**The task:**
Copy out each line of the material in which the word "stdpp" appears.

+++

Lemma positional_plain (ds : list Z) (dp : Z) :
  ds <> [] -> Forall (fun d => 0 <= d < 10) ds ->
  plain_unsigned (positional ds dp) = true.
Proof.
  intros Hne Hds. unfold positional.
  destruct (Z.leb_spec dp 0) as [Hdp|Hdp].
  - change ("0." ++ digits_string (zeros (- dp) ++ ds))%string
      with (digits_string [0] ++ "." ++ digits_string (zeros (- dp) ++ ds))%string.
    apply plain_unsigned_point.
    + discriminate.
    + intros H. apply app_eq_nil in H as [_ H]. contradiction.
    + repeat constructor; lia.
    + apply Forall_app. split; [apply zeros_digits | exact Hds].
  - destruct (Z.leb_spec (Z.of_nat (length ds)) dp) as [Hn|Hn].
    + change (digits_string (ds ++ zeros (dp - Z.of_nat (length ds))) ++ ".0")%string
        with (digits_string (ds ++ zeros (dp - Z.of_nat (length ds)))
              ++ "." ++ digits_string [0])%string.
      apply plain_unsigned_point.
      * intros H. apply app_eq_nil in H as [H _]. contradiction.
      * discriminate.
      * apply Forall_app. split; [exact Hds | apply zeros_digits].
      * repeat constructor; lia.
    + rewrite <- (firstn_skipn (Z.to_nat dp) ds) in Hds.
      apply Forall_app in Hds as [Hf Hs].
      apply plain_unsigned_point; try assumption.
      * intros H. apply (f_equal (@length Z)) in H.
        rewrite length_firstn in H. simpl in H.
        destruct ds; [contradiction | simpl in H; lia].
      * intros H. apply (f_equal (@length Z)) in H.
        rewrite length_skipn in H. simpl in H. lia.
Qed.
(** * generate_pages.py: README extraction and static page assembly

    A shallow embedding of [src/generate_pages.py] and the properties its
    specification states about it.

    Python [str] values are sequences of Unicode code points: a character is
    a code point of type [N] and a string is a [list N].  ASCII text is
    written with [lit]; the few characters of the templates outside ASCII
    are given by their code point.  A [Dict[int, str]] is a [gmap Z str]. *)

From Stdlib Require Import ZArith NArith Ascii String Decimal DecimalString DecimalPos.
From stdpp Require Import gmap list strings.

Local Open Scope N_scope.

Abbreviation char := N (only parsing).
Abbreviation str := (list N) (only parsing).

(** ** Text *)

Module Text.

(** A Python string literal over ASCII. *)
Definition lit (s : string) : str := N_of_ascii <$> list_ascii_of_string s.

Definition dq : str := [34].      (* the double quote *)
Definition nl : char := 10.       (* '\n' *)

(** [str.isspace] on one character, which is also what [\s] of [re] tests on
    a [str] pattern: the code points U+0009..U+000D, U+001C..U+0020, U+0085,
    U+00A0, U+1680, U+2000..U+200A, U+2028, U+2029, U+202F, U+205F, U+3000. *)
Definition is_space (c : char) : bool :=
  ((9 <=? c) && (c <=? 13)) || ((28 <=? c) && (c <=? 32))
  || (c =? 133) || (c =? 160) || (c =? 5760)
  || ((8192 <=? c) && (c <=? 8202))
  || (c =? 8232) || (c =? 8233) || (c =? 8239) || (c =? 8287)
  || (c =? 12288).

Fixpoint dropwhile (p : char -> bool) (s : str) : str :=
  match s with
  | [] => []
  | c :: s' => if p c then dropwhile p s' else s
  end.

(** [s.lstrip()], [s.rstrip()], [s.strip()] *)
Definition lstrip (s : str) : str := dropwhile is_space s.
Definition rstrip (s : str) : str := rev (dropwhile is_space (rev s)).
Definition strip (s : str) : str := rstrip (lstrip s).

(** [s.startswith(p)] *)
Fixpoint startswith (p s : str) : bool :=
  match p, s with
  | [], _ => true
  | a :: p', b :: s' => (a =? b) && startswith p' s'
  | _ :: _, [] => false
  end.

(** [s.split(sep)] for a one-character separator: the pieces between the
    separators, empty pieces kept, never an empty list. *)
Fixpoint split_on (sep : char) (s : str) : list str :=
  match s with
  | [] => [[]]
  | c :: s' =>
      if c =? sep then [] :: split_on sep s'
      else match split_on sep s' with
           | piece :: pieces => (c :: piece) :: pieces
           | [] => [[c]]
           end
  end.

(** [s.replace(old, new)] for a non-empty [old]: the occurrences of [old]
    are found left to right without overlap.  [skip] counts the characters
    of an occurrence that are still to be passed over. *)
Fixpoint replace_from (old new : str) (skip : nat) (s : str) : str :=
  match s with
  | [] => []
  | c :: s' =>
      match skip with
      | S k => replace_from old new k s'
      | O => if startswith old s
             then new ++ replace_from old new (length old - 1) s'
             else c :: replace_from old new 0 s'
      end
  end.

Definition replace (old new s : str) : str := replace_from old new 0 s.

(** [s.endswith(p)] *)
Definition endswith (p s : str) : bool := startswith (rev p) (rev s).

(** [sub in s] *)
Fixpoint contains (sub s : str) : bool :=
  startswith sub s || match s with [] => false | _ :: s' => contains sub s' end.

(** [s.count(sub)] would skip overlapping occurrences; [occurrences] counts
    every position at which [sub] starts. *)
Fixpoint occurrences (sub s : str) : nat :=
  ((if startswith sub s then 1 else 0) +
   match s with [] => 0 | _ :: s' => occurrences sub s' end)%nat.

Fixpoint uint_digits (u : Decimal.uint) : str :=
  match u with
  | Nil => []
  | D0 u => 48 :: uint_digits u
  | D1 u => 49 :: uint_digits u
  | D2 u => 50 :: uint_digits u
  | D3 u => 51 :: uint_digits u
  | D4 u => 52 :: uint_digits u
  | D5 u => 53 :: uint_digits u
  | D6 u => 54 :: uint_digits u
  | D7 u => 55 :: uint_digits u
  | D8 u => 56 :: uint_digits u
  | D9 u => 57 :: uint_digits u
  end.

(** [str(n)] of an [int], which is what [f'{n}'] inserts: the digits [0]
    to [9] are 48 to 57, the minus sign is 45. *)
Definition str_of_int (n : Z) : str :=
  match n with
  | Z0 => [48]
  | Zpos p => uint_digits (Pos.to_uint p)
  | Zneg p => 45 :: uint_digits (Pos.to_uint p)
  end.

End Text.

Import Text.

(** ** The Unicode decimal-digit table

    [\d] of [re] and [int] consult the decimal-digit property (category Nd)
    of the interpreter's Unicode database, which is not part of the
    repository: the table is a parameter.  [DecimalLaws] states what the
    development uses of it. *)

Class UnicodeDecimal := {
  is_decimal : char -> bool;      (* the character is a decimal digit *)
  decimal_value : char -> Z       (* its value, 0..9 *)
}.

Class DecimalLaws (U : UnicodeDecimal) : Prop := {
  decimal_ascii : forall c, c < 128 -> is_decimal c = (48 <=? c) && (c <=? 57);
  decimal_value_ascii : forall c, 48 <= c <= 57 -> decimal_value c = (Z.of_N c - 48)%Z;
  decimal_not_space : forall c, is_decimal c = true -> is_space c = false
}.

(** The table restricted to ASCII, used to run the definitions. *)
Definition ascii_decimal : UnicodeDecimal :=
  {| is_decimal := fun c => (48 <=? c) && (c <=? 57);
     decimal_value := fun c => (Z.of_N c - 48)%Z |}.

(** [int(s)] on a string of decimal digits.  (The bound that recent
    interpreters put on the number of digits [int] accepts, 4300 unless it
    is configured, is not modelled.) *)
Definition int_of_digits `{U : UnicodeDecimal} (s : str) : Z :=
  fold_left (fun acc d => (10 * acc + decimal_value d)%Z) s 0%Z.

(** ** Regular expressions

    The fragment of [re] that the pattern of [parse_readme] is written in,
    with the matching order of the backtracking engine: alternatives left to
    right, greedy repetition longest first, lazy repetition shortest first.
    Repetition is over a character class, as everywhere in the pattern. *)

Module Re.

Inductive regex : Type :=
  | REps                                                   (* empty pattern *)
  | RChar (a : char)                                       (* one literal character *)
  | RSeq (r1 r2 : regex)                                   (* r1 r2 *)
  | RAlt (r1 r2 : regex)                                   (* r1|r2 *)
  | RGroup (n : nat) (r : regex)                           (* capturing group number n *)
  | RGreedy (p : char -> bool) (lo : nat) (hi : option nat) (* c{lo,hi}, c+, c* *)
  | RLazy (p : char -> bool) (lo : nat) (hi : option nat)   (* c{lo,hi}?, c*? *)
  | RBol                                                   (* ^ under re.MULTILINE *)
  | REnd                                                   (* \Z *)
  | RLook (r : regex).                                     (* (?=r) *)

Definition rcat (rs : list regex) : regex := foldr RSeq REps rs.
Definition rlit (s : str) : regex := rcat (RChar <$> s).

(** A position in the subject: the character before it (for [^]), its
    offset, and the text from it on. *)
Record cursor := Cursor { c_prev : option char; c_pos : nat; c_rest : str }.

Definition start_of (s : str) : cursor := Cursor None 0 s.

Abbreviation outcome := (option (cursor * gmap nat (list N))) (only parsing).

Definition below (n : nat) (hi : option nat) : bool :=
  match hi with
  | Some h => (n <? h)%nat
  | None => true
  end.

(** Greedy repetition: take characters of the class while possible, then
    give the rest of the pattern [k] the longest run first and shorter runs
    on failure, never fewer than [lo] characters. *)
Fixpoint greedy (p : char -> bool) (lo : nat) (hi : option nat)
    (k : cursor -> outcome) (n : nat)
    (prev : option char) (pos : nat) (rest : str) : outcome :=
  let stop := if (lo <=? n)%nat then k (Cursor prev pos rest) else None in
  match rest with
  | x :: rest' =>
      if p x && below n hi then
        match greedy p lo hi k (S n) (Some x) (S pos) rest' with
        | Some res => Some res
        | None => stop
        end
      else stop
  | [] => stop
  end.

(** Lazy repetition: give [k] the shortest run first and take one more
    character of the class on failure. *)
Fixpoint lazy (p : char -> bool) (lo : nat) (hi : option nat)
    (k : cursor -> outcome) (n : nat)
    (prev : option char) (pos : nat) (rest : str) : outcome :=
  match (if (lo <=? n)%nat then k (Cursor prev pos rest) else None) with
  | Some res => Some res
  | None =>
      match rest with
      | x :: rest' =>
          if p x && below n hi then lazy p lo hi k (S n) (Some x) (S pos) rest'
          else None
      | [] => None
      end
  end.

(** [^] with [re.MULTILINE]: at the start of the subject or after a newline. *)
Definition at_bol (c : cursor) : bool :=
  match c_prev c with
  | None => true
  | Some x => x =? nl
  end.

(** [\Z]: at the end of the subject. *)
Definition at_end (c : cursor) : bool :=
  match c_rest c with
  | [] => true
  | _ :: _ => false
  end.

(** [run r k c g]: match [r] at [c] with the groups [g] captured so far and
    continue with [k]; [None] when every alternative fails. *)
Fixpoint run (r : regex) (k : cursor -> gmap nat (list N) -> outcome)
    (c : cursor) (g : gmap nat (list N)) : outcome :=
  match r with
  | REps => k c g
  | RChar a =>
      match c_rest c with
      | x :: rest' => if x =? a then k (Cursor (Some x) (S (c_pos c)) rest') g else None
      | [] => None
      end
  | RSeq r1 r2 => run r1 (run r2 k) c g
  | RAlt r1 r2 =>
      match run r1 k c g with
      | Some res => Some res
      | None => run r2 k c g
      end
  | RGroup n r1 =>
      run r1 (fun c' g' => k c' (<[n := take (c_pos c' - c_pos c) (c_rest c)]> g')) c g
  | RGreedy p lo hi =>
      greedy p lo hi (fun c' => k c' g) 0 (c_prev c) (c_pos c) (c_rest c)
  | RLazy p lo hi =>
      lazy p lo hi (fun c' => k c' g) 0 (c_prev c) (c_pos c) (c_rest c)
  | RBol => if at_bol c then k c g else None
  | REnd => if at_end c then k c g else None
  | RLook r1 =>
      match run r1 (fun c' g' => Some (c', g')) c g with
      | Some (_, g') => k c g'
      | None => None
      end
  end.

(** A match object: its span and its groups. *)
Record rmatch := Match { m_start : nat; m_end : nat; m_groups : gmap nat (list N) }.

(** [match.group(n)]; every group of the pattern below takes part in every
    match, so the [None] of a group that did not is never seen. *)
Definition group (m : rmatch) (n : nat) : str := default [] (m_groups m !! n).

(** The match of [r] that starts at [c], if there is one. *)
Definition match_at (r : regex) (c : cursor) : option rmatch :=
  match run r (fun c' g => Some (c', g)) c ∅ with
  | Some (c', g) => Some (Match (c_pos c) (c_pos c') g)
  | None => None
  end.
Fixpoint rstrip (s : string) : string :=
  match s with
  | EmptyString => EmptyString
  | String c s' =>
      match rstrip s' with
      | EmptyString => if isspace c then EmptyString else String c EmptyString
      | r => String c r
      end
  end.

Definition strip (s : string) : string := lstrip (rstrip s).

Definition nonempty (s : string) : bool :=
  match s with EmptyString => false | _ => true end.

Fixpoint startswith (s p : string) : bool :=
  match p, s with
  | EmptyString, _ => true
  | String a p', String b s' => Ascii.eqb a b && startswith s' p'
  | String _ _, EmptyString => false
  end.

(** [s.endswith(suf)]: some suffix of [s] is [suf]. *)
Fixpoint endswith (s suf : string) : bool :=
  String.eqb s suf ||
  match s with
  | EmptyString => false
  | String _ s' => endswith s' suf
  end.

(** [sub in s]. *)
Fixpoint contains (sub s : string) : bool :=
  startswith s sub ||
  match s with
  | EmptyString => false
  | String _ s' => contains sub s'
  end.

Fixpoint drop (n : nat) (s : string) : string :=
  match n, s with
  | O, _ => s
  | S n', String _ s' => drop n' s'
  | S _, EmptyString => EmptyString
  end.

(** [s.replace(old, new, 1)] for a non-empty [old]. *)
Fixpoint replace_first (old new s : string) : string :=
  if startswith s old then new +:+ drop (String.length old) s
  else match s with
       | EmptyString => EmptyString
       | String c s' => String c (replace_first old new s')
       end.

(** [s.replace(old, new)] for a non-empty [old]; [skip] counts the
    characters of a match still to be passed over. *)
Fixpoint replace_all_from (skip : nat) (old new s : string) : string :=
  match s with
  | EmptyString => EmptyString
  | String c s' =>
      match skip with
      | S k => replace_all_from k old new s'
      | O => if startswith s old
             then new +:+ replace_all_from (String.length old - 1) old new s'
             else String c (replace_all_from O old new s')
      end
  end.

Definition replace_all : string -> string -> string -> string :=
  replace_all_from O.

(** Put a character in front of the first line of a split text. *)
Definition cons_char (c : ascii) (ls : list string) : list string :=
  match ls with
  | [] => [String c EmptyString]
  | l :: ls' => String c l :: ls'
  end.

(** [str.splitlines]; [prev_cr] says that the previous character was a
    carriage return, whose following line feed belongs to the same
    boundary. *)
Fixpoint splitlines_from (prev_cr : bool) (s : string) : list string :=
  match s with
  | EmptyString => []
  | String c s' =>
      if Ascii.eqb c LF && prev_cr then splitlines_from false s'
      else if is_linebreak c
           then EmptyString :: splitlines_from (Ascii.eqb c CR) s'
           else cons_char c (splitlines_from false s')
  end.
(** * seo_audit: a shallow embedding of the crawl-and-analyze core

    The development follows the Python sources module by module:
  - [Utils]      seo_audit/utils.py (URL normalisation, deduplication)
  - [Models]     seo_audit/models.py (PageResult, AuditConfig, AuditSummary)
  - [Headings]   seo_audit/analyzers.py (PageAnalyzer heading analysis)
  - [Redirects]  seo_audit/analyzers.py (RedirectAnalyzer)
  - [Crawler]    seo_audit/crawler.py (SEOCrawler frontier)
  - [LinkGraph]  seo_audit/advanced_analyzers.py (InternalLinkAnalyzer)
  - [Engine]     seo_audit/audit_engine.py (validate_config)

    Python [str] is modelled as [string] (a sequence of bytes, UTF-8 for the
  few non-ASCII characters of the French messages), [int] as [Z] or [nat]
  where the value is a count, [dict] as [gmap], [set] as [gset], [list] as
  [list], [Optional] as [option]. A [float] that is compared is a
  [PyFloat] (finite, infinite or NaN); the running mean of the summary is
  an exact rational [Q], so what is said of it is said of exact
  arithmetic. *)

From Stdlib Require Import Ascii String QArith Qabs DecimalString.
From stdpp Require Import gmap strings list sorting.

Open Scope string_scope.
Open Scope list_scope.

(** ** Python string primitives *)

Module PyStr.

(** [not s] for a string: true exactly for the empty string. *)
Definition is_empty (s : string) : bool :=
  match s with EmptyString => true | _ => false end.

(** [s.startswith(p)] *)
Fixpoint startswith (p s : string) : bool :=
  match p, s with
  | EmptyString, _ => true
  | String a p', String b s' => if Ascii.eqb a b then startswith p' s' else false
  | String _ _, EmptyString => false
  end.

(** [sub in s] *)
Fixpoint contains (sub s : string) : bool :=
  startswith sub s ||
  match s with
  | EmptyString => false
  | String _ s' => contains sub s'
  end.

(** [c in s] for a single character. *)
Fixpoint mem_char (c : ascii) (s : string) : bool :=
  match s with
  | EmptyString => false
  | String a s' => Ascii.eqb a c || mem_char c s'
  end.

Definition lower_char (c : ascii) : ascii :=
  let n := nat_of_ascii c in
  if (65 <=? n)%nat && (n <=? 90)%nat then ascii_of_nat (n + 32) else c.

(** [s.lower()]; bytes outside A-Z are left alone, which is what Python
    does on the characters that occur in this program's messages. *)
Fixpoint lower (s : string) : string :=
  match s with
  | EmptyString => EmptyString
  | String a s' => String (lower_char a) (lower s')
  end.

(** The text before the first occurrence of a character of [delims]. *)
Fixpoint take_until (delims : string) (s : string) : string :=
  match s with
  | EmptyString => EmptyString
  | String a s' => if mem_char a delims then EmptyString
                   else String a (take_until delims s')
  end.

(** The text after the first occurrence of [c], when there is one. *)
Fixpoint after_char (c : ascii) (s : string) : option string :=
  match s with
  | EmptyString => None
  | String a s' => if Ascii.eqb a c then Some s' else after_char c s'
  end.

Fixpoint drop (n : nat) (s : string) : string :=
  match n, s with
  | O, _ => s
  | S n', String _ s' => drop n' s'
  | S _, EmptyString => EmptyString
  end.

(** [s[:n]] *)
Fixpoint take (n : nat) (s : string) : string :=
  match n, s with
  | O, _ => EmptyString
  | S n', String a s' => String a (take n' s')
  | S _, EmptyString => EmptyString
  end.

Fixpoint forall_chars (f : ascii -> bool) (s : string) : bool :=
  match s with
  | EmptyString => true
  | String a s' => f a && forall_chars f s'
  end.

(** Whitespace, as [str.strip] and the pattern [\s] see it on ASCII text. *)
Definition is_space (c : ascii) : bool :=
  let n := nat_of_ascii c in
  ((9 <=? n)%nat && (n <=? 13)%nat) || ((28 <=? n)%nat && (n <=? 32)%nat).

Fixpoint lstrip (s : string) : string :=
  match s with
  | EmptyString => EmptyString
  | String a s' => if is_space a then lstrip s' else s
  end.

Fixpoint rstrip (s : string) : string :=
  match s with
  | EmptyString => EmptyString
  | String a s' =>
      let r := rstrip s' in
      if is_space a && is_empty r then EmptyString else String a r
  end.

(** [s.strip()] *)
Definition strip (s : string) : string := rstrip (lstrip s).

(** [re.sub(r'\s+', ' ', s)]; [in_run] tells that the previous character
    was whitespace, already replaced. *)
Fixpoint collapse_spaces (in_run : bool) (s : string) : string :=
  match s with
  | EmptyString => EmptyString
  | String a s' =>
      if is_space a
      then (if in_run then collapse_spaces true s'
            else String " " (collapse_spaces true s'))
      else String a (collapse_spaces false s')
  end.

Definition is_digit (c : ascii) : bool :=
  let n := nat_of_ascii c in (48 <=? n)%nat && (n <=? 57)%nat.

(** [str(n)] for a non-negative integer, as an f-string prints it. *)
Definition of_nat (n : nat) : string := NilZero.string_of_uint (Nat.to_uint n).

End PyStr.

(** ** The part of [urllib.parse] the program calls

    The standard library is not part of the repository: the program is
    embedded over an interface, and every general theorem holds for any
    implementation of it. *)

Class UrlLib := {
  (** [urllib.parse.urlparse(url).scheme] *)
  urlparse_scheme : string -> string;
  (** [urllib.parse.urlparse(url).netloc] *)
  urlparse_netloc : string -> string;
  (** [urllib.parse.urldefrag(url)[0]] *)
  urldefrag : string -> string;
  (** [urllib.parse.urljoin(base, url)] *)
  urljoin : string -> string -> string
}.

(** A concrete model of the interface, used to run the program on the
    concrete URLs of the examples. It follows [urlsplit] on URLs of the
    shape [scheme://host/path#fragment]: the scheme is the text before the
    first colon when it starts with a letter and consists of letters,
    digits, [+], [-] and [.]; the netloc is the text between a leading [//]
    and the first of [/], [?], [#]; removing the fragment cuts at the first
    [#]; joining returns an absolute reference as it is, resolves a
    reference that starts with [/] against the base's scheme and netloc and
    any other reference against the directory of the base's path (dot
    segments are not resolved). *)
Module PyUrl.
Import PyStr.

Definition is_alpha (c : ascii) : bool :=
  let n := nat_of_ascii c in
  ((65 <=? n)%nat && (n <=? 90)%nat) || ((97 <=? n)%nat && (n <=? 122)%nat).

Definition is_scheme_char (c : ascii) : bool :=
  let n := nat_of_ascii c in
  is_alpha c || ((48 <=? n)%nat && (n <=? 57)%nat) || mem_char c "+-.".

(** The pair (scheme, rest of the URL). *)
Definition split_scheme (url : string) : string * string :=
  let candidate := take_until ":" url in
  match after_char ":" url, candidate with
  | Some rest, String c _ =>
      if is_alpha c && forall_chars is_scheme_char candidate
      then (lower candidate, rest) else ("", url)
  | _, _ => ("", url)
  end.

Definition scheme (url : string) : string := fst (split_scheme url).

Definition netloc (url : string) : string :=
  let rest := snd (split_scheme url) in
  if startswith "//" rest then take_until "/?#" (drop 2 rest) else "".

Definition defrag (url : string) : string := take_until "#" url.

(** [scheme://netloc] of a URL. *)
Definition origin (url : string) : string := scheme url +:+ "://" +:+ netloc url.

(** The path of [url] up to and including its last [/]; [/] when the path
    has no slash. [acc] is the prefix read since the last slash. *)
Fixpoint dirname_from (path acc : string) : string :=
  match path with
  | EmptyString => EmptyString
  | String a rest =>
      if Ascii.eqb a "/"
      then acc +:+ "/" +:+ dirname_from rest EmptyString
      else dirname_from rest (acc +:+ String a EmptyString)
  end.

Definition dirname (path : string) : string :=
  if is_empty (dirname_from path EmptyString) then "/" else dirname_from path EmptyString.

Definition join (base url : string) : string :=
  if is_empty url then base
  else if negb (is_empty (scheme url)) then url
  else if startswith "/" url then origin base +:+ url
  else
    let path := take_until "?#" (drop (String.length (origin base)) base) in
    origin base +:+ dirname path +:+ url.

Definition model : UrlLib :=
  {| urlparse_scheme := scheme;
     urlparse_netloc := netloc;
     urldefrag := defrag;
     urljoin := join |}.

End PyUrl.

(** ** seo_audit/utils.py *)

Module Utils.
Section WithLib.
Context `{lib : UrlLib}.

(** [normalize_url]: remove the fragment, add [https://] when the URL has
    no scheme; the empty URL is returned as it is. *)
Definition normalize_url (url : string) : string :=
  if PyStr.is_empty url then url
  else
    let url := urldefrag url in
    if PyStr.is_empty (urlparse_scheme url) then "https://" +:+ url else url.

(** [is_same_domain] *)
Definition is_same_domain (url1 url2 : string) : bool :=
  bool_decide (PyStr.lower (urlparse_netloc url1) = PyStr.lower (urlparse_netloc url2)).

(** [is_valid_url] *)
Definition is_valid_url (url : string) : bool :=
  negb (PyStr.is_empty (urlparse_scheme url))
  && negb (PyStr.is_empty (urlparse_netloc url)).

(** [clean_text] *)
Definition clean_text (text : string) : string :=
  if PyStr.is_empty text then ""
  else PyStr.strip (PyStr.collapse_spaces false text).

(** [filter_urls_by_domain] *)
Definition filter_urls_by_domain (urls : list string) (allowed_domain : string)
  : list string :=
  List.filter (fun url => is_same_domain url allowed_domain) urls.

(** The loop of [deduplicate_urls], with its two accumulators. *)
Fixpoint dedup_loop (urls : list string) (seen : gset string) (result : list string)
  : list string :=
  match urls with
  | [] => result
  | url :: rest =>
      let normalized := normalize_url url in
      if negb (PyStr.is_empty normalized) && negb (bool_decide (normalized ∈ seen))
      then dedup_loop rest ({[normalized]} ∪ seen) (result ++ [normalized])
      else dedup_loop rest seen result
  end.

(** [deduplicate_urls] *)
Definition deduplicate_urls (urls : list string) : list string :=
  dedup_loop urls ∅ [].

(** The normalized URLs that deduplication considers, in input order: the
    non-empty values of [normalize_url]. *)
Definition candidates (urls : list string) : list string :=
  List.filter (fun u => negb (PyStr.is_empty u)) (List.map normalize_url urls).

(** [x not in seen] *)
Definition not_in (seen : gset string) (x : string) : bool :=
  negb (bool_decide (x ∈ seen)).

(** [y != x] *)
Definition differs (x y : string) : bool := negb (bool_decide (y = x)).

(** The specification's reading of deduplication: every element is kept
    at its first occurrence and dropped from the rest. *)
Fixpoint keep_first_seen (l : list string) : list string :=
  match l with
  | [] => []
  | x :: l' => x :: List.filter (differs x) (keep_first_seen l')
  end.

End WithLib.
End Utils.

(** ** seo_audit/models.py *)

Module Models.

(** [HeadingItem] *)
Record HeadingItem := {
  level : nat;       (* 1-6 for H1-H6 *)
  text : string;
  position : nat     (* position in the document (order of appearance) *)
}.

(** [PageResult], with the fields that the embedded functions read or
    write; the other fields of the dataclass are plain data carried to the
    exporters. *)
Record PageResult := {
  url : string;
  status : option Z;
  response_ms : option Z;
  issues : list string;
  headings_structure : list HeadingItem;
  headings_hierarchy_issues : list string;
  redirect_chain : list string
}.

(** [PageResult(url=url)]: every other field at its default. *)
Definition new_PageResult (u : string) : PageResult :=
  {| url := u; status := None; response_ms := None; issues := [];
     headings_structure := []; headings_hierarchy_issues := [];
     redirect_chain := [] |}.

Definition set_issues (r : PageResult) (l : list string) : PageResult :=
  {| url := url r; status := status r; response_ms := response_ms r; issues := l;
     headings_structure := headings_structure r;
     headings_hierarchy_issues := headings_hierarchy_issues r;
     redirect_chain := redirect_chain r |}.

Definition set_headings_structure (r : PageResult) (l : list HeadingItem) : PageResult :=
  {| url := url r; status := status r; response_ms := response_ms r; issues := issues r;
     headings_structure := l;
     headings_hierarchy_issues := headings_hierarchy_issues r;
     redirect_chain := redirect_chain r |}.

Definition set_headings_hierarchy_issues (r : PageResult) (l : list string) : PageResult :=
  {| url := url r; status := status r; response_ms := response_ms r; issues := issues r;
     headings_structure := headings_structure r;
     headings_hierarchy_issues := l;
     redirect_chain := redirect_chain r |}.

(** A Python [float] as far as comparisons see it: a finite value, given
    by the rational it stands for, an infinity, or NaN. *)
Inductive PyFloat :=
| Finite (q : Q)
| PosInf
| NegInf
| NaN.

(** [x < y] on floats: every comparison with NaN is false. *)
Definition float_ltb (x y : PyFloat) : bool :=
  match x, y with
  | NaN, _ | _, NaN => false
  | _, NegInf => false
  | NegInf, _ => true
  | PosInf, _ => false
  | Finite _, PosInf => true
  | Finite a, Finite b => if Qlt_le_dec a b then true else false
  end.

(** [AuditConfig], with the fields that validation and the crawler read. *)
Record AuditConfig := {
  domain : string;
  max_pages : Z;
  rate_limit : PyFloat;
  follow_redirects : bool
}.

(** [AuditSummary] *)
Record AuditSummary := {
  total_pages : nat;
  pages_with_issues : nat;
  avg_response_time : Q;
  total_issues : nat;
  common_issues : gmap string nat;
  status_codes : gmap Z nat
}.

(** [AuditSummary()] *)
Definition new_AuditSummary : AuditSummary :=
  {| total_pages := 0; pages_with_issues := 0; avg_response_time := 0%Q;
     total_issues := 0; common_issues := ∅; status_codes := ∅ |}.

+++

**Answer for this exercise:**
From stdpp Require Import gmap list strings.
From stdpp Require Import gmap strings list sorting.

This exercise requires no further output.